Nawet z dalszej odległości nie miał wątpliwości, że ofiara była jednym z Błogosławionych, ale twarz wydawała się zbyt zdeformowana, aby pozwolić na odgadnięcie tożsamości.

Virren pokręcił głową i spojrzał w lewo, w głąb korytarza prowadzącego do Komnaty Obrad, gdzie zwykle spotykali się Starsi. Ruszył w tamtą stronę, a Caspar podążył za nim, niemalże natychmiast zdając sobie sprawę, dlaczego przyjaciel wybrał akurat ten kierunek. Starał się oddychać przez usta, ale smród był tak gęsty, że książę musiał przytrzymać się ściany, bo zawroty głowy stały się jeszcze silniejsze; modlił się, by nie zwymiotować – chyba nie zniósłby takiego upokorzenia.

Kiedy jednak położył dłoń na kamiennej ścianie, a ta okazała się lepka od krwi, nie zdołał powstrzymać torsji. Wypuścił miecz z ręki, drugą pociągając za prowizoryczną maskę. Zgiął się w pół, pozwalając, aby żołądek skurczył się spazmatycznie i wyrzucił z siebie całą zawartość. Mimo to nie poczuł się wcale lepiej. Dojście do siebie zajęło mu kilka minut, po których ruszył dalej chwiejnym krokiem, podniósłszy miecz z brudnej posadzki.

Gdy wszedł do komnaty, zastał Virrena klęczącego na ziemi w wyrazie szoku i bezradności. Członkowie Rady Starszych siedzieli wokół stołu w groteskowym przedstawieniu – ułożeni niczym szmaciane lalki, choć Caspar wątpił, by ktokolwiek mógł uznać ten widok za wynik zabawy. Oparł się o ścianę, a jego umysł na moment całkowicie zamilkł; nie obchodził go już smród ani krew, wyściełająca gęsto pradawne kamienie.

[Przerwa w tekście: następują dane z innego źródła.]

(** The kind of object [obj_data] asks for, when it is one the loop knows. *)
Definition kind_of (obj_data : Kwargs) : option Kind :=
  let obj_type := text_of (get obj_data "type" (VStr "text")) in
  if bool_decide (obj_type = Some "text") then Some Text
  else if bool_decide (obj_type = Some "image") then Some Image
  else if bool_decide (obj_type = Some "shape") then Some Shape
  else None.

(** [container + index * cell + cell * padding / 2] in binary64. *)
Definition cell_origin (container cell padding : float) (index : Z) : float :=
  (container + of_Z index * cell) + div (cell * padding) f2.

(** A position and a size in inches, brought to EMU. *)
Definition emu_geometry (x y width height : float) : Result Slide.Geometry :=
  left ← Slide.Inches x;
  top ← Slide.Inches y;
  w ← Slide.Inches width;
  h ← Slide.Inches height;
  Ok (Slide.mkGeometry left top (Some w) (Some h)).

(** The object drawn for the item of index [i] in a layout of [cols]
    columns whose cells are [cell_width] by [cell_height], when its
    position and size can be brought to EMU. *)
Definition object_at (cx cy cell_width cell_height padding : float) (cols : Z)
    (k : Kind) (i : Z) : Result Drawn :=
  g ← emu_geometry
        (cell_origin cx cell_width padding (i mod cols))
        (cell_origin cy cell_height padding (i / cols))
        (cell_width * (f1 - padding))
        (cell_height * (f1 - padding));
  Ok (mkDrawn k g).

End SlideLayoutSpec.

(** Concrete inputs of the scenarios. *)
Module Scenario.

(** [Grid(parent, rows=rows, cols=cols, padding=p)]: a grid over the whole
    container, with the default position, size and alignment. *)
Definition grid (rows cols : Z) (p : float) : Result (Grid.t unit unit) :=
  Grid.init tt (PosStr "0%") (PosStr "0%") (PosStr "100%") (PosStr "100%")
    rows cols p (Some "center").

(** A content function that returns [n] and records that it ran. *)
Definition thunk (n : nat) : Grid.Thunk nat (list nat) :=
  fun w => (n, (w ++ [n])%list).

(** A parent whose [add_text] draws nothing. *)
Definition add_nothing :
  unit -> string -> PositionType -> PositionType -> PositionType ->
  PositionType -> option string -> list nat -> Result (nat * list nat) :=
  fun _ _ _ _ _ _ _ w => Ok (0%nat, w).

(** What a cell holds in the scenarios with nested grids: a drawing, or the
    nested grid itself. *)
#[warnings="-register-all"] Inductive Held : Type :=
| Drawing (n : nat)
| Nested (g : Grid.t unit Held).

(** A content function that draws [n] whatever the keywords are, and
    records the text it is given for [x]. *)
Definition draw_at (n : nat) : Grid.ContentFunc Held (list (option PyVal)) :=
  fun kwargs w => (Drawing n, (w ++ [kwargs !! "x"])%list).

(** A parent whose [add_image] records the path and the four position
    arguments of each call. *)
Definition add_image_log :
  unit -> string -> PyVal -> PyVal -> PyVal -> PyVal ->
  list (string * list PyVal) -> nat * list (string * list PyVal) :=
  fun _ path x y width height w =>
    (length w, (w ++ [(path, [x; y; width; height])])%list).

Wpatrywał się w niby znajome, ale jednak obce, zdeformowane twarze, ale nie potrafił zdobyć się na jakikolwiek ruch. Towarzyszyła mu pustka, dziwne otępienie, którego pragnął trzymać się kurczowo; to, co miało przyjść później, było o stokroć gorsze.

– Musimy przeszukać resztę Świątyni.

Dopiero szept Virrena wyrwał go z letargu. Caspar zamrugał, a jego wzrok na powrót wyostrzył się, pozwalając mu dojrzeć przyjaciela, wpatrującego się w niego ze smutkiem, niepokojem oraz zmęczeniem. Ze zdumieniem zdał sobie sprawę, że jego własna twarz była mokra; przetarł policzki dłonią, unikając spojrzenia Dal'vara.

– Co tu się stało? – wymamrotał drżąco, ale doskonale wiedział, że żaden z nich nie miał odpowiedzi.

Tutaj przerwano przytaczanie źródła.